§ **Exercise data**
(* ===== verification/DiskCache.v ===== *)
(** * The chunk cache on disk ([cache.go])

    A content-addressed cache directory with an index in memory: a map from
    digests to entries, an LRU list, the total size and pins that keep an entry
    while a reader has its file open.  The operating system is a set of calls
    whose answers are arbitrary, so the directory may be changed or damaged
    behind the back of the process.  The critical sections are programs on the
    index; [DiskCacheProofs] interleaves them. *)

From S2P Require Import Prelude.
From S2P Require Import Prog.
From S2P Require Import GoStd.
From S2P Require Import Encoding.
From S2P Require Import Model.
From S2P Require Import Effects.
From S2P Require Import Os.

(** ** Options *)

Definition DefaultDiskCacheMaxBytes : Z := Z.shiftl 10 30.
Definition DefaultDiskCacheMaxChunkBytes : Z := Z.shiftl 64 20.
Definition DefaultDiskCacheMaxEntries : Z := 100000.
Definition DiskCacheMaxChunkBytesLimit : Z := maxChunkObjectBytes.
Definition DiskCacheMaxEntriesLimit : Z := 1000000.
Definition DiskCacheMaxBytesLimit : Z := DiskCacheMaxEntriesLimit * DiskCacheMaxChunkBytesLimit.
Definition DiskCacheMaxStartupScanEntriesLimit : Z := 2 * DiskCacheMaxEntriesLimit + 256.

Record DiskCacheOptions := {
  do_MaxBytes : Z;
  do_MaxChunkBytes : Z;
  do_MaxEntries : Z;
  do_MaxStartupScanEntries : Z;
}.

Definition DiskCacheOptions_normalized (options : DiskCacheOptions) : result DiskCacheOptions :=
  let maxBytes := if do_MaxBytes options =? 0 then DefaultDiskCacheMaxBytes else do_MaxBytes options in
  let maxChunk := if do_MaxChunkBytes options =? 0 then DefaultDiskCacheMaxChunkBytes
                  else do_MaxChunkBytes options in
  let maxEntries := if do_MaxEntries options =? 0 then DefaultDiskCacheMaxEntries
                    else do_MaxEntries options in
  guard_err (maxBytes <? 1) [ErrResourceLimit] ?;;
  guard_err (maxChunk <? 1) [ErrResourceLimit] ?;;
  guard_err (maxEntries <? 1) [ErrResourceLimit] ?;;
  guard_err (DiskCacheMaxBytesLimit <? maxBytes) [ErrResourceLimit] ?;;
  guard_err (DiskCacheMaxChunkBytesLimit <? maxChunk) [ErrResourceLimit] ?;;
  guard_err (DiskCacheMaxEntriesLimit <? maxEntries) [ErrResourceLimit] ?;;
  let maxScan := if do_MaxStartupScanEntries options =? 0 then 2 * maxEntries + 256
                 else do_MaxStartupScanEntries options in
  guard_err (maxScan <? 1) [ErrResourceLimit] ?;;
  guard_err (DiskCacheMaxStartupScanEntriesLimit <? maxScan) [ErrResourceLimit] ?;;
  Ok {| do_MaxBytes := maxBytes; do_MaxChunkBytes := if maxBytes <? maxChunk then maxBytes else maxChunk;
        do_MaxEntries := maxEntries; do_MaxStartupScanEntries := maxScan |}.

(** ** The operating system *)

(** An os.DirEntry. *)
Record osEntry := { oe_Name : bytes; oe_IsDir : bool }.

§ **Work to be completed**
Please, from the material above, copy only the lines from the line with "From S2P Require Import GoStd." up to and including the line with "Definition DiskCacheOptions_normalized (options", exactly as written.

§ **Exercise response**
From S2P Require Import GoStd.
From S2P Require Import Encoding.
From S2P Require Import Model.
From S2P Require Import Effects.
From S2P Require Import Os.

(** ** Options *)

Definition DefaultDiskCacheMaxBytes : Z := Z.shiftl 10 30.
Definition DefaultDiskCacheMaxChunkBytes : Z := Z.shiftl 64 20.
Definition DefaultDiskCacheMaxEntries : Z := 100000.
Definition DiskCacheMaxChunkBytesLimit : Z := maxChunkObjectBytes.
Definition DiskCacheMaxEntriesLimit : Z := 1000000.
Definition DiskCacheMaxBytesLimit : Z := DiskCacheMaxEntriesLimit * DiskCacheMaxChunkBytesLimit.
Definition DiskCacheMaxStartupScanEntriesLimit : Z := 2 * DiskCacheMaxEntriesLimit + 256.

Record DiskCacheOptions := {
  do_MaxBytes : Z;
  do_MaxChunkBytes : Z;
  do_MaxEntries : Z;
  do_MaxStartupScanEntries : Z;
}.

Definition DiskCacheOptions_normalized (options : DiskCacheOptions) : result DiskCacheOptions :=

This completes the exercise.